-------- PROVIDED RECORDS

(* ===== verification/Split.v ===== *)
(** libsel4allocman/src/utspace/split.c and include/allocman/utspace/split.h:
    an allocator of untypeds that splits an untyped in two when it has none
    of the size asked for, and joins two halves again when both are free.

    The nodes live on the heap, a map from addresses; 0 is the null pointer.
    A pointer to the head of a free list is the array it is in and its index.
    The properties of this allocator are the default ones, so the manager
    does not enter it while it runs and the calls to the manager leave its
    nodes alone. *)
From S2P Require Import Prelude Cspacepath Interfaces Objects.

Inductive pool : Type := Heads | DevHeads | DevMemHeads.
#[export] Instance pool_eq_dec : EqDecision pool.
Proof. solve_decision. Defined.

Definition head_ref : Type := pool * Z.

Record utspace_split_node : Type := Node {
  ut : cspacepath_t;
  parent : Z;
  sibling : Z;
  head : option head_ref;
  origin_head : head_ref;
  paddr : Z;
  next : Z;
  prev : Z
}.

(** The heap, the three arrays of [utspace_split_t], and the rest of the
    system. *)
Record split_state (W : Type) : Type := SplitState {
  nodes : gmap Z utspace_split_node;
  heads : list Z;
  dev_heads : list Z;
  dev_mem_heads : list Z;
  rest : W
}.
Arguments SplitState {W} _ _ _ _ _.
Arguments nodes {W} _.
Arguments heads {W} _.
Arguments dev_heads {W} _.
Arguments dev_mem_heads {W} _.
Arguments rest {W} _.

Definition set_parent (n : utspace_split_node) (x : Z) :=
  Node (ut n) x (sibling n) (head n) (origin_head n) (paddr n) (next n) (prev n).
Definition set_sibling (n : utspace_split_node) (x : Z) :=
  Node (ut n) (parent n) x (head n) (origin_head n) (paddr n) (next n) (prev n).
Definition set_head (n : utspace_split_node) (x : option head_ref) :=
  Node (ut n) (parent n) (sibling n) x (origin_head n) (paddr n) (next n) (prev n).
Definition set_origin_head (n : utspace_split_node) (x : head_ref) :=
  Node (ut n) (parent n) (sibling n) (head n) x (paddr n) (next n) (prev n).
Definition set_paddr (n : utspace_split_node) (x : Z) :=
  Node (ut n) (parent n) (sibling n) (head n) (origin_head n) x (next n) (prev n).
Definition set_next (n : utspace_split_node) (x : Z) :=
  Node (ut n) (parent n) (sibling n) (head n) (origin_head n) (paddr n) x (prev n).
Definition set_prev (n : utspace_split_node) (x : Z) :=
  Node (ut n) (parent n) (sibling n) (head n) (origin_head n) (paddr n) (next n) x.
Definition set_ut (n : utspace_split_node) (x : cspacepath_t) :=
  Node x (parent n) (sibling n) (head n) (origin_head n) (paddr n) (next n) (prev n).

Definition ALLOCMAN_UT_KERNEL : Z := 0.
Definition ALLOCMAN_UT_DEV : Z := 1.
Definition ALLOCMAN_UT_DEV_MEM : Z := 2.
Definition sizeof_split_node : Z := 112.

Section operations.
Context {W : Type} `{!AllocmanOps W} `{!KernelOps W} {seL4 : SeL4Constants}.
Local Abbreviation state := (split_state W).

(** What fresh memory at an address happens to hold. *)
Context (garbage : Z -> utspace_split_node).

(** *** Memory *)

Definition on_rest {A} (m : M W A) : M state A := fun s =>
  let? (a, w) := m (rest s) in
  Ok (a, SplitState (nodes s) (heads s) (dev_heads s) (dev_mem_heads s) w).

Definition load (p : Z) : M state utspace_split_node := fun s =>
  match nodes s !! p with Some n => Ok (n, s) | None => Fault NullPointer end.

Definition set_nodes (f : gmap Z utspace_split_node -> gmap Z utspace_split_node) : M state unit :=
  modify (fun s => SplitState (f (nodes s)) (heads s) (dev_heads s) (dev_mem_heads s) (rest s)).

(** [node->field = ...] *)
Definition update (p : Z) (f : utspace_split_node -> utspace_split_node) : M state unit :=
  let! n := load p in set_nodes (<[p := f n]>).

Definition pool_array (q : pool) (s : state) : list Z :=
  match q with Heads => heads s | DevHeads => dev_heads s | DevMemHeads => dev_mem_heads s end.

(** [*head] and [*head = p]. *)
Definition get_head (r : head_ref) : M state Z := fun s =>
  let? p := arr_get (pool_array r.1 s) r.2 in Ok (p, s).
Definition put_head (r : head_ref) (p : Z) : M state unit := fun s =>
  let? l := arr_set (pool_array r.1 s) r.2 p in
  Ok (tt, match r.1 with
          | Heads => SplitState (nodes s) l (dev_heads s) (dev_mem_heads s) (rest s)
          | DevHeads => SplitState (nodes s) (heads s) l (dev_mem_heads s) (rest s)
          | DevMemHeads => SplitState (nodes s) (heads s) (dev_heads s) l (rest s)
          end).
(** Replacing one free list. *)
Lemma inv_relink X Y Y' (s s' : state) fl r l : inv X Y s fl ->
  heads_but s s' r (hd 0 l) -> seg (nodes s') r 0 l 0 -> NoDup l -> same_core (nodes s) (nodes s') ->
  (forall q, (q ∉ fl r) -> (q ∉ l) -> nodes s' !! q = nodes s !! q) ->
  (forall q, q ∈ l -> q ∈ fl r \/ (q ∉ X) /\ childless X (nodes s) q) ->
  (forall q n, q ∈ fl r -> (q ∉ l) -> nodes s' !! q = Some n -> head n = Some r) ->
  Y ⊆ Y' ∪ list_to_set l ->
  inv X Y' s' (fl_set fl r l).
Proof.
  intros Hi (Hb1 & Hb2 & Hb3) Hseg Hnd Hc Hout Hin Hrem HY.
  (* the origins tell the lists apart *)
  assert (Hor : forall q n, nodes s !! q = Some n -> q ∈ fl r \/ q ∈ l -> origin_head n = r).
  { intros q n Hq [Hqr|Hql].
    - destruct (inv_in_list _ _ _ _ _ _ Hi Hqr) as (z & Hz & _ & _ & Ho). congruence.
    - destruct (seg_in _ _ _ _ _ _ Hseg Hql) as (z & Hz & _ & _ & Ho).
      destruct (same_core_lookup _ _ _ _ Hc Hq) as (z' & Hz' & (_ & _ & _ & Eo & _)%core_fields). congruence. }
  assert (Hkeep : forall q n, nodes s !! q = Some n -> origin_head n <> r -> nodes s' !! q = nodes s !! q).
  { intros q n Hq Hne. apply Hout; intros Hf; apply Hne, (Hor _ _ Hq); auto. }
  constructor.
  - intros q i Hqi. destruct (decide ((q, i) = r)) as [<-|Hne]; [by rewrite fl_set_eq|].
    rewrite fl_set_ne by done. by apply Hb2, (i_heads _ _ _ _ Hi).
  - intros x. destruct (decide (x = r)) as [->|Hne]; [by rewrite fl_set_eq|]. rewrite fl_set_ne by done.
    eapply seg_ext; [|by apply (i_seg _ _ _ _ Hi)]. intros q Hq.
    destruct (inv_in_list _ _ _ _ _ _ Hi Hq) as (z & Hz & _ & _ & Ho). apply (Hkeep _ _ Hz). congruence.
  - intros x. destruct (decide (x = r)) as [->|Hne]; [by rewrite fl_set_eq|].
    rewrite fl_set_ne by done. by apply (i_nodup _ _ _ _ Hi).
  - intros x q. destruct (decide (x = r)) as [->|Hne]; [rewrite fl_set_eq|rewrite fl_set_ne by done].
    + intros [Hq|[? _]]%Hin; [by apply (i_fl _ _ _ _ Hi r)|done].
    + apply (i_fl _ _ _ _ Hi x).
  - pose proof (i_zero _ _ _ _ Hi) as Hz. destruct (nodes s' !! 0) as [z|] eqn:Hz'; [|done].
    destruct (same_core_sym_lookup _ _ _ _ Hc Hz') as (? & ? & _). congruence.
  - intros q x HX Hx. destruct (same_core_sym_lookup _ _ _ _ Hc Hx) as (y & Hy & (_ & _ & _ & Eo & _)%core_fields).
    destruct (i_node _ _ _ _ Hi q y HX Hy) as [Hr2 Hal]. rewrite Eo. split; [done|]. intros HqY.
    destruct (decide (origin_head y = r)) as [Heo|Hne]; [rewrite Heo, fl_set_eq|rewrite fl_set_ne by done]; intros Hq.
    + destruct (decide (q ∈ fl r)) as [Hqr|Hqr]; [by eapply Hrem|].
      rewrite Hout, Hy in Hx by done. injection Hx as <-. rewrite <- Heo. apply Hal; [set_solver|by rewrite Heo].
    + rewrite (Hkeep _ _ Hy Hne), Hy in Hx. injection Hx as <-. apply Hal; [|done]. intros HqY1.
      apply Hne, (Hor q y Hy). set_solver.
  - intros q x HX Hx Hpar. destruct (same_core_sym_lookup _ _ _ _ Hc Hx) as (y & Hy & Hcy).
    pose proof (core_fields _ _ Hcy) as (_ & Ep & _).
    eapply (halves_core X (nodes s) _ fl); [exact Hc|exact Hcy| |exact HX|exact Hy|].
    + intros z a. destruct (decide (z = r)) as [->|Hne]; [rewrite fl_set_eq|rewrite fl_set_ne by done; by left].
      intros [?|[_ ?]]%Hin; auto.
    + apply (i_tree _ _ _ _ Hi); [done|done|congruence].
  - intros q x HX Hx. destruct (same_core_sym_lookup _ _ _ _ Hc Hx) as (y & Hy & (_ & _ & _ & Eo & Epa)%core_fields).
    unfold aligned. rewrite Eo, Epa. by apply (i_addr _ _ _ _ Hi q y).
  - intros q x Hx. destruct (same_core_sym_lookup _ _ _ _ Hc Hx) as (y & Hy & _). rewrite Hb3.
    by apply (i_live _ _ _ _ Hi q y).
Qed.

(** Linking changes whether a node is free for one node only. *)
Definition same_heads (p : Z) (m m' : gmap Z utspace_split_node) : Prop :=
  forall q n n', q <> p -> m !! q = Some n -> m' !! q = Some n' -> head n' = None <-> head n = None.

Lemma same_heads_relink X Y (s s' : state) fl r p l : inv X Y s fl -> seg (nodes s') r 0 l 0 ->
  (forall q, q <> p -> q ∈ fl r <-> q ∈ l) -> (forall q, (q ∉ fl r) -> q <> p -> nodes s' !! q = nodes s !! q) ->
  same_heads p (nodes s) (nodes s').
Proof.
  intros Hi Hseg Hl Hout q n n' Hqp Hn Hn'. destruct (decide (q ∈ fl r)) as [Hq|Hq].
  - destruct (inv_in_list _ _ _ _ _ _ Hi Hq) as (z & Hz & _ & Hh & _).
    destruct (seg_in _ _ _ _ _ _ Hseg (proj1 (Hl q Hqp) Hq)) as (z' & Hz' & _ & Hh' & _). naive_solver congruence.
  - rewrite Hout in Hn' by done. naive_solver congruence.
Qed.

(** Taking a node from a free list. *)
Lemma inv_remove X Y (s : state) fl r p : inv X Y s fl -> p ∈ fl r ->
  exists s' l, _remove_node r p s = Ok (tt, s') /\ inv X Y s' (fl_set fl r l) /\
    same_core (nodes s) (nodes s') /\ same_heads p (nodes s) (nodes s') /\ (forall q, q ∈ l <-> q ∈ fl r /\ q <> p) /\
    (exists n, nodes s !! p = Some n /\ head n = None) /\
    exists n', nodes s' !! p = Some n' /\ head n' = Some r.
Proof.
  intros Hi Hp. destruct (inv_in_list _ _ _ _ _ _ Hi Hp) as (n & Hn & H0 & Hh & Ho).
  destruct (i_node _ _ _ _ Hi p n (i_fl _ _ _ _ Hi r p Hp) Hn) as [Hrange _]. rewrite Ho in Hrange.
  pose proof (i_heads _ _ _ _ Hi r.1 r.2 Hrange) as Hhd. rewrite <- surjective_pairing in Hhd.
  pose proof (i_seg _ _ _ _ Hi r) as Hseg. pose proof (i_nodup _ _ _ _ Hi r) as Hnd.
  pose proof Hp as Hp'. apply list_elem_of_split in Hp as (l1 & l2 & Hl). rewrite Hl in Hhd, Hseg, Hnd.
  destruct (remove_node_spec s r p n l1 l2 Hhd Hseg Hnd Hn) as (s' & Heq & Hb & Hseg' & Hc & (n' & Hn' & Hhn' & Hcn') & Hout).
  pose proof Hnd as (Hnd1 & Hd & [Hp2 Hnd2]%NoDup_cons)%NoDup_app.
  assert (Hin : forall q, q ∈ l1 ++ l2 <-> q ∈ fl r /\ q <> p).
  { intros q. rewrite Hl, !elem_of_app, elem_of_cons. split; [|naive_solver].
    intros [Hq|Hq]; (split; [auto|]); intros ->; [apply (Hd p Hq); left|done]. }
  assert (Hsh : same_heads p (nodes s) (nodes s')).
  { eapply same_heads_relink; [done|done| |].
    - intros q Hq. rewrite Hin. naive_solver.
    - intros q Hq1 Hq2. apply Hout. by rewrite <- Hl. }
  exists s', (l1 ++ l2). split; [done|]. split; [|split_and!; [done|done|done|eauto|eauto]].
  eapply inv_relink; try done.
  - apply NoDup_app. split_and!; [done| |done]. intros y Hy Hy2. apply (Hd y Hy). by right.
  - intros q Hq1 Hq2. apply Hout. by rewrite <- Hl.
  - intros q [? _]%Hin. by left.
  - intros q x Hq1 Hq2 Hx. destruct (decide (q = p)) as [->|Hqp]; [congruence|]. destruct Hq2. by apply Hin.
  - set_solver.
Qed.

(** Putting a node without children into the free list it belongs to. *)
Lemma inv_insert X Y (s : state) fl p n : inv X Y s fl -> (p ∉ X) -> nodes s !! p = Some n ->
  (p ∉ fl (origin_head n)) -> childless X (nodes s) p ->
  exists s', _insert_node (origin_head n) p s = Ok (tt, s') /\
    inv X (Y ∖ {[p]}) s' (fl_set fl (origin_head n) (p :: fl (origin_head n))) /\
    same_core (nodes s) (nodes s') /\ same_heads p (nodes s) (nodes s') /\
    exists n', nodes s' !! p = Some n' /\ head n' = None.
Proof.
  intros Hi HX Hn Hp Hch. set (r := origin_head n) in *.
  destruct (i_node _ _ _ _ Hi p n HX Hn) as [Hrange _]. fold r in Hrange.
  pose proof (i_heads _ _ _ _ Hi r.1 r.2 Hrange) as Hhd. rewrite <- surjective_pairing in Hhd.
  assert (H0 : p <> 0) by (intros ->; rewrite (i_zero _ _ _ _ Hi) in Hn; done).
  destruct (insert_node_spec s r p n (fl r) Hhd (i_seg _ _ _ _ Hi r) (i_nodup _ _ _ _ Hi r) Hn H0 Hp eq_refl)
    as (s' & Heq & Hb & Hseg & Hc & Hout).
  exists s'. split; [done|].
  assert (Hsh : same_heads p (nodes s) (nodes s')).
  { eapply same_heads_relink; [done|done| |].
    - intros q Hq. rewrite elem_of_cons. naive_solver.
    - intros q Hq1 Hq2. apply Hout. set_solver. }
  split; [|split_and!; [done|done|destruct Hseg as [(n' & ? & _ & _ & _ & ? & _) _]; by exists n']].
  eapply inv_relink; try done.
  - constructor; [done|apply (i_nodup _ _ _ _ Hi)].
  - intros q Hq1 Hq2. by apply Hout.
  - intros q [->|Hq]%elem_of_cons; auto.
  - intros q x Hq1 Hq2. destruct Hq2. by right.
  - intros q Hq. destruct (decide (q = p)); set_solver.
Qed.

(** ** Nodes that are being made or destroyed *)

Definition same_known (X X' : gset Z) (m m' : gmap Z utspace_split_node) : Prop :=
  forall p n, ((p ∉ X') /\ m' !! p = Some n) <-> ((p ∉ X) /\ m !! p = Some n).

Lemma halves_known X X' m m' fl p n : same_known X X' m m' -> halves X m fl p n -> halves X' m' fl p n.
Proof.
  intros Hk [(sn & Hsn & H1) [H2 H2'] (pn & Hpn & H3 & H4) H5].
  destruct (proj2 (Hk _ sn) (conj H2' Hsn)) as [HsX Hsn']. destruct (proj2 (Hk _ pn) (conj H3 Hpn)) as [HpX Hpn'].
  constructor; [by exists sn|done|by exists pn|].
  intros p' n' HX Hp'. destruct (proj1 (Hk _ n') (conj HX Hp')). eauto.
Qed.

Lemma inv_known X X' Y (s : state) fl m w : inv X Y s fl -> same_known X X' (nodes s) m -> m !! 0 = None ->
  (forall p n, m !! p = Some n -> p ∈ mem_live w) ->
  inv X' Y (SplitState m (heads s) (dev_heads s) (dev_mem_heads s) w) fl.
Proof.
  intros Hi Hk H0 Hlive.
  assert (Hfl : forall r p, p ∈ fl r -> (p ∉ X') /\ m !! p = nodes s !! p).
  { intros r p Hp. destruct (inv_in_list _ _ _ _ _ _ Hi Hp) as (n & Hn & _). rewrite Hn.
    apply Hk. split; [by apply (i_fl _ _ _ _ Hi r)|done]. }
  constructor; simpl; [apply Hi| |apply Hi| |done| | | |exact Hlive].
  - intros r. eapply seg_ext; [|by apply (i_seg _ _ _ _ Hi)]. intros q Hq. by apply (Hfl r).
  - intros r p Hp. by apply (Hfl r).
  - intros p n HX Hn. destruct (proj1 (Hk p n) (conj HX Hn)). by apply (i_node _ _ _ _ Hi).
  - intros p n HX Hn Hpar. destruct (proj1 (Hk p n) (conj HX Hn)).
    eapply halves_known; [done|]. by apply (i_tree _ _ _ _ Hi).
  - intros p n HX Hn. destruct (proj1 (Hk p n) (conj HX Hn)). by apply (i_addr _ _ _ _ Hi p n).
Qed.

----------------

▸ **AIM OF THE EXERCISE**:
Starting with the line above that holds "- intros q x Hx." and stopping with the line that holds "pose proof (i_seg", reproduce each line exactly, omitting all other lines.

▸ **TASK RESPONSE**:
  - intros q x Hx. destruct (same_core_sym_lookup _ _ _ _ Hc Hx) as (y & Hy & _). rewrite Hb3.
    by apply (i_live _ _ _ _ Hi q y).
Qed.

(** Linking changes whether a node is free for one node only. *)
Definition same_heads (p : Z) (m m' : gmap Z utspace_split_node) : Prop :=
  forall q n n', q <> p -> m !! q = Some n -> m' !! q = Some n' -> head n' = None <-> head n = None.

Lemma same_heads_relink X Y (s s' : state) fl r p l : inv X Y s fl -> seg (nodes s') r 0 l 0 ->
  (forall q, q <> p -> q ∈ fl r <-> q ∈ l) -> (forall q, (q ∉ fl r) -> q <> p -> nodes s' !! q = nodes s !! q) ->
  same_heads p (nodes s) (nodes s').
Proof.
  intros Hi Hseg Hl Hout q n n' Hqp Hn Hn'. destruct (decide (q ∈ fl r)) as [Hq|Hq].
  - destruct (inv_in_list _ _ _ _ _ _ Hi Hq) as (z & Hz & _ & Hh & _).
    destruct (seg_in _ _ _ _ _ _ Hseg (proj1 (Hl q Hqp) Hq)) as (z' & Hz' & _ & Hh' & _). naive_solver congruence.
  - rewrite Hout in Hn' by done. naive_solver congruence.
Qed.

(** Taking a node from a free list. *)
Lemma inv_remove X Y (s : state) fl r p : inv X Y s fl -> p ∈ fl r ->
  exists s' l, _remove_node r p s = Ok (tt, s') /\ inv X Y s' (fl_set fl r l) /\
    same_core (nodes s) (nodes s') /\ same_heads p (nodes s) (nodes s') /\ (forall q, q ∈ l <-> q ∈ fl r /\ q <> p) /\
    (exists n, nodes s !! p = Some n /\ head n = None) /\
    exists n', nodes s' !! p = Some n' /\ head n' = Some r.
Proof.
  intros Hi Hp. destruct (inv_in_list _ _ _ _ _ _ Hi Hp) as (n & Hn & H0 & Hh & Ho).
  destruct (i_node _ _ _ _ Hi p n (i_fl _ _ _ _ Hi r p Hp) Hn) as [Hrange _]. rewrite Ho in Hrange.
  pose proof (i_heads _ _ _ _ Hi r.1 r.2 Hrange) as Hhd. rewrite <- surjective_pairing in Hhd.
  pose proof (i_seg _ _ _ _ Hi r) as Hseg. pose proof (i_nodup _ _ _ _ Hi r) as Hnd.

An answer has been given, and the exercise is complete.